## How to complete this task
Which lines below contain the word "left"? Copy each of them.

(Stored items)
•••••

(** What a pass trades, where it writes and how long it pauses, by the
    answer of the gate. *)
Lemma cycle_summary e fs this :
  let this1 := afterRecompute e this in
  let r := cycle isGasPriceAcceptable executeTrade stopTrading e fs this in
  match isGasPriceAcceptable this1 (chainGas e) with
  | Some true =>
      scans (eventsOf r) = [eligibleWallets e this1]
      /\ tradedIndices (eventsOf r) = eligibleWallets e this1
      /\ (if writeOk e
          then filesAfter r = <[walletFile this := JSON_stringify (tempWallets (botAfter r))]> fs
               /\ pauses (eventsOf r) = [CHECK_INTERVAL] /\ In Persisted (eventsOf r)
          else filesAfter r = fs /\ pauses (eventsOf r) = [RETRY_DELAY]
               /\ In LoopError (eventsOf r))
  | reply =>
      scans (eventsOf r) = [] /\ tradedIndices (eventsOf r) = [] /\ filesAfter r = fs
      /\ tempWallets (botAfter r) = tempWallets this /\ pauses (eventsOf r) = [RETRY_DELAY]
      /\ (reply = None -> In LoopError (eventsOf r))
  end.
Proof.
  cbv zeta. rewrite cycle_cases. cbv zeta.
  destruct (recomputeEvents_quiet e) as (Ht0 & Hs0 & Hp0).
  destruct (isGasPriceAcceptable _ _) as [[|]|].
  - destruct (tradeAll_trades_all executeTrade stopTrading stop_keeps_wallets e
                (eligibleWallets e (afterRecompute e this)) 0%nat (afterRecompute e this)
                (eligibleWallets_in_range e _)) as [Ht _].
    destruct (tradeAll_quiet executeTrade stopTrading e
                (eligibleWallets e (afterRecompute e this)) 0%nat (afterRecompute e this))
      as [Hs Hp].
    pose proof (tradeAll_walletFile e (eligibleWallets e (afterRecompute e this)) 0%nat
                  (afterRecompute e this)) as Hf.
    rewrite afterRecompute_walletFile in Hf.
    destruct (tradeAll _ _ e 0%nat _ _) as [this2 ev2]. simpl in Ht, Hs, Hp, Hf.
    destruct (writeOk e); unfold eventsOf, filesAfter, botAfter; cbn [fst snd];
      rewrite scans_app, tradedIndices_app, pauses_app, Ht0, Hs0, Hp0; simpl;
      rewrite scans_app, tradedIndices_app, pauses_app, Ht, Hs, Hp; simpl;
      rewrite ?app_nil_r, ?(interrupt_tempWallets stopTrading stop_keeps_wallets), ?Hf;
      repeat split; trivial;
      rewrite in_app_iff; right; right; rewrite in_app_iff; right; now left.
  - unfold eventsOf, filesAfter, botAfter; cbn [fst snd].
    rewrite scans_app, tradedIndices_app, pauses_app, Ht0, Hs0, Hp0,
      (interrupt_tempWallets stopTrading stop_keeps_wallets), afterRecompute_tempWallets.
    repeat split; trivial. discriminate.
  - unfold eventsOf, filesAfter, botAfter; cbn [fst snd].
    rewrite scans_app, tradedIndices_app, pauses_app, Ht0, Hs0, Hp0,
      (interrupt_tempWallets stopTrading stop_keeps_wallets), afterRecompute_tempWallets.
    repeat split; trivial. intros _. rewrite in_app_iff. right. now left.
Qed.

Lemma cycle_frame e fs this i :
  isEligible e (afterRecompute e this) i = false ->
  tempWallets (botAfter (cycle isGasPriceAcceptable executeTrade stopTrading e fs this)) !! i
  = tempWallets this !! i.
Proof.
  intros Hno. rewrite cycle_cases. cbv zeta.
  assert (Hnot : ~ In i (eligibleWallets e (afterRecompute e this))).
  { unfold eligibleWallets. rewrite filter_In. intros [_ Hy]. congruence. }
  pose proof (tradeAll_frame e (eligibleWallets e (afterRecompute e this)) i 0%nat
                (afterRecompute e this) Hnot) as Hfr.
  rewrite afterRecompute_tempWallets in Hfr.
  destruct (isGasPriceAcceptable _ _) as [[|]|]; [destruct (writeOk e)| |];
    unfold botAfter; cbn [fst snd];
    rewrite (interrupt_tempWallets stopTrading stop_keeps_wallets);
    rewrite ?afterRecompute_tempWallets; auto.
Qed.
End LoopFacts.

Lemma eligibleWallets_NoDup e this : List.NoDup (eligibleWallets e this).
Proof. unfold eligibleWallets. apply List.NoDup_filter, List.seq_NoDup. Qed.

Lemma eligibleWallets_spec e this i :
  In i (eligibleWallets e this) <-> isEligible e this i = true.
Proof.
  unfold eligibleWallets. rewrite filter_In, in_seq. split; [tauto|].
  intros Hy. split; [|exact Hy]. unfold isEligible in Hy.
  destruct (tempWallets this !! i) eqn:Hi; [|discriminate].
  apply lookup_lt_Some in Hi. lia.
Qed.

Section RunningFacts.
Context `{Json}.
Variable isGasPriceAcceptable : Bot -> option Z -> option bool.
Variable executeTrade : Bot -> WalletRecord -> TradeEnv -> WalletRecord * list ChainCall * TradeLog.
Variable stopTrading : Bot -> Bot.

Lemma afterRecompute_running e this : running (afterRecompute e this) = running this.
Proof. unfold afterRecompute. destruct (Qlt_bool _ _); reflexivity. Qed.

Lemma afterRecompute_chainConfig e this : chainConfig (afterRecompute e this) = chainConfig this.
Proof. unfold afterRecompute. destruct (Qlt_bool _ _); reflexivity. Qed.

Lemma tradeAll_keeps_running e eligible :
  (forall k b, running (interrupt stopTrading (stopRequested e k) b) = running b) ->
  forall k this,
  running (tradeAll executeTrade stopTrading e k eligible this).1 = running this.
Proof.
  intros Hquiet. induction eligible as [|i rest IH]; intros k this; simpl; [reflexivity|].
  destruct (tempWallets this !! i) as [wallet|]; [|apply IH].
  destruct (executeTrade this wallet (tradeEnv e k)) as [[wallet' calls] log].
  match goal with |- context [tradeAll _ _ e (S k) rest ?b] =>
    specialize (IH (S k) b); destruct (tradeAll executeTrade stopTrading e (S k) rest b) end.
  simpl in *. now rewrite IH, Hquiet.
Qed.

Lemma cycle_keeps_running e fs this :
  (forall requested b, requested = stopWhileSleeping e \/ (exists k, requested = stopRequested e k) ->
     running (interrupt stopTrading requested b) = running b) ->
  running (botAfter (cycle isGasPriceAcceptable executeTrade stopTrading e fs this))
  = running this.
Proof.
  intros Hquiet. rewrite cycle_cases. cbv zeta.
  pose proof (tradeAll_keeps_running e (eligibleWallets e (afterRecompute e this))
                (fun k b => Hquiet _ b (or_intror (ex_intro _ k eq_refl))) 0%nat
                (afterRecompute e this)) as Hall.
  rewrite afterRecompute_running in Hall.
  destruct (isGasPriceAcceptable _ _) as [[|]|]; [destruct (writeOk e)| |];
    unfold botAfter; cbn [fst snd]; rewrite Hquiet by (now left);
    rewrite ?afterRecompute_running; auto.
Qed.
End RunningFacts.

Section BothLoops.
Context `{Ethers} `{Json}.

Lemma passOf_cycle s :
  passOf s = cycle (gateOf s) (executorOf s) (handlerOf s).
Proof. destruct s; reflexivity. Qed.

Lemma handlerOf_tempWallets s this : tempWallets (handlerOf s this) = tempWallets this.
Proof. destruct s; reflexivity. Qed.

Lemma handlerOf_walletFile s this : walletFile (handlerOf s this) = walletFile this.
Proof. destruct s; reflexivity. Qed.

Lemma executorOf_identity s this wallet env :
  address (recordAfter (executorOf s this wallet env)) = address wallet
  /\ privateKey (recordAfter (executorOf s this wallet env)) = privateKey wallet.
Proof. destruct s; apply executeTrade_keeps_identity. Qed.

Lemma gateOf_afterRecompute s e this reply :
  gateOf s (afterRecompute e this) reply = gateOf s this reply.
Proof.
  destruct s; [reflexivity|]. unfold gateOf, MyServer.isGasPriceAcceptable.
  now rewrite afterRecompute_chainConfig.
Qed.

Lemma passOf_identity s e fs this :
  sameIdentities (tempWallets (botAfter (passOf s e fs this))) (tempWallets this).
Proof.
  rewrite passOf_cycle.
  apply (cycle_identity (gateOf s) (executorOf s) (handlerOf s)
           (handlerOf_tempWallets s) (executorOf_identity s)).
Qed.

Lemma sameIdentities_trans ws1 ws2 ws3 :
  sameIdentities ws1 ws2 -> sameIdentities ws2 ws3 -> sameIdentities ws1 ws3.
Proof. unfold sameIdentities. intros [-> ->] [-> ->]. split; reflexivity. Qed.

Lemma loopOf_identity s envs : forall fs this,
  sameIdentities (tempWallets (botAfter (loopOf s envs fs this))) (tempWallets this).
Proof.
  induction envs as [|e rest IH]; intros fs this.
  - destruct s; simpl; [|destruct (running this)]; split; reflexivity.
  - pose proof (passOf_identity s e fs this) as Hc.
    assert (Hstep : loopOf s (e :: rest) fs this
                    = (let '(fs1, this1, events) := passOf s e fs this in
                       let '(fs2, this2, events') := loopOf s rest fs1 this1 in
                       (fs2, this2, events ++ events'))
                    \/ loopOf s (e :: rest) fs this = (fs, this, [TradingStopped])).
    { destruct s; simpl; [now left|]. destruct (running this); [now left | now right]. }
    destruct Hstep as [-> | ->]; [|split; reflexivity].
    destruct (passOf s e fs this) as [[fs1 this1] events].
    specialize (IH fs1 this1).
    destruct (loopOf s rest fs1 this1) as [[fs2 this2] events'].
    unfold botAfter in *. simpl in *. eapply sameIdentities_trans; eauto.
Qed.

Lemma passOf_summary s e fs this :
  let this1 := afterRecompute e this in
  let r := passOf s e fs this in
  match gateOf s this (chainGas e) with
  | Some true =>
      scans (eventsOf r) = [eligibleWallets e this1]
      /\ tradedIndices (eventsOf r) = eligibleWallets e this1
      /\ (if writeOk e
          then filesAfter r = <[walletFile this := JSON_stringify (tempWallets (botAfter r))]> fs
               /\ pauses (eventsOf r) = [CHECK_INTERVAL] /\ In Persisted (eventsOf r)
          else filesAfter r = fs /\ pauses (eventsOf r) = [RETRY_DELAY]
               /\ In LoopError (eventsOf r))
  | reply =>
      scans (eventsOf r) = [] /\ tradedIndices (eventsOf r) = [] /\ filesAfter r = fs
      /\ tempWallets (botAfter r) = tempWallets this /\ pauses (eventsOf r) = [RETRY_DELAY]
      /\ (reply = None -> In LoopError (eventsOf r))
  end.
Proof.
  cbv zeta. rewrite <- (gateOf_afterRecompute s e this), passOf_cycle.
  apply (cycle_summary (gateOf s) (executorOf s) (handlerOf s)
           (handlerOf_tempWallets s) (handlerOf_walletFile s)).
Qed.

Lemma passOf_pause_fixed s e fs this :
  exists ms, pauses (eventsOf (passOf s e fs this)) = [ms] /\ fixedPause ms.
Proof.
  pose proof (passOf_summary s e fs this) as Hs. cbv zeta in Hs.
  destruct (gateOf s this (chainGas e)) as [[|]|]; [destruct (writeOk e)| |].
  - exists CHECK_INTERVAL. split; [tauto | now left].
  - exists RETRY_DELAY. split; [tauto | now right].
  - exists RETRY_DELAY. split; [tauto | now right].
  - exists RETRY_DELAY. split; [tauto | now right].
Qed.

Lemma passOf_no_stop_line s e fs this :
  ~ In TradingStopped (eventsOf (passOf s e fs this)).
Proof. rewrite passOf_cycle. apply cycle_no_stop_line. Qed.

Lemma MyServer_gate_open this g :
  (formatGwei g < maxGasPrice (chainConfig this))%Q ->
  gateOf mysever_js this (Some g) = Some true.
Proof.
  intros Hlt. unfold gateOf, MyServer.isGasPriceAcceptable.
  apply Qlt_bool_iff in Hlt. now rewrite Hlt.
Qed.

End BothLoops.

(** X12.  Trading never changes who the temporary wallets are: after any
    number of passes of either loop the pool holds the same addresses and
    private keys at the same positions (only [lastTradeTime] can differ). *)
Theorem wallet_identities_survive_trading `{Ethers} `{Json}
  (s : Script) (envs : list CycleEnv) (fs : gmap string FileText) (this : Bot) :
  sameIdentities (tempWallets (botAfter (loopOf s envs fs this))) (tempWallets this).
Proof. apply loopOf_identity. Qed.

Lemma generateRandomDelay_between (tp : TradingParams) (r : Q) :
  (minInterval tp <= maxInterval tp)%Q -> isRandom r ->
  (minInterval tp <= generateRandomDelay tp r <= maxInterval tp)%Q.
Proof.
  unfold isRandom, generateRandomDelay. intros Hle [H0 H1].
  assert (Hp : (0 <= r * (maxInterval tp - minInterval tp))%Q) by (apply Qmult_le_0_compat; lra).
  assert (Hq : (0 <= (1 - r) * (maxInterval tp - minInterval tp))%Q)
    by (apply Qmult_le_0_compat; lra).
  split; lra.
Qed.

(** X13.  The eligibility filter, with [minInterval <= maxInterval]: a
    wallet it accepts is in the active set and has been idle for at least
    [minInterval]; an active wallet that has been idle for [maxInterval] or
    longer is always accepted, whatever delay is drawn. *)
Theorem eligible_means_active_and_idle (e : CycleEnv) (this : Bot) (i : nat) :
  let tp := tradingParams (chainConfig this) in
  (minInterval tp <= maxInterval tp)%Q -> isRandom (rndDelay e i) ->
  (In i (eligibleWallets e this) ->
   exists wallet, tempWallets this !! i = Some wallet
     /\ address wallet ∈ activeWallets this
     /\ (minInterval tp <= inject_Z (now e - lastTradeTime wallet))%Q)
  /\ (forall wallet, tempWallets this !! i = Some wallet ->
      address wallet ∈ activeWallets this ->
      (maxInterval tp <= inject_Z (now e - lastTradeTime wallet))%Q ->
      In i (eligibleWallets e this)).
Proof.
  intros tp Hle Hr.
  destruct (generateRandomDelay_between tp (rndDelay e i) Hle Hr) as [Hlo Hhi].
  split.
  - rewrite eligibleWallets_spec. unfold isEligible.
    destruct (tempWallets this !! i) as [wallet|]; [|discriminate].
    rewrite andb_true_iff, bool_decide_eq_true, Qle_bool_iff. intros [Hact Hidle].
    exists wallet. repeat split; trivial. fold tp in Hidle. lra.
  - intros wallet Hi Hact Hidle. rewrite eligibleWallets_spec. unfold isEligible.
    rewrite Hi, andb_true_iff, bool_decide_eq_true, Qle_bool_iff. fold tp. split; [exact Hact | lra].
Qed.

•••••

## Output for this exercise
      rewrite in_app_iff; right; right; rewrite in_app_iff; right; now left.
    repeat split; trivial. intros _. rewrite in_app_iff. right. now left.
    unfold botAfter; cbn [fst snd]; rewrite Hquiet by (now left);
    { destruct s; simpl; [now left|]. destruct (running this); [now left | now right]. }
  - exists CHECK_INTERVAL. split; [tauto | now left].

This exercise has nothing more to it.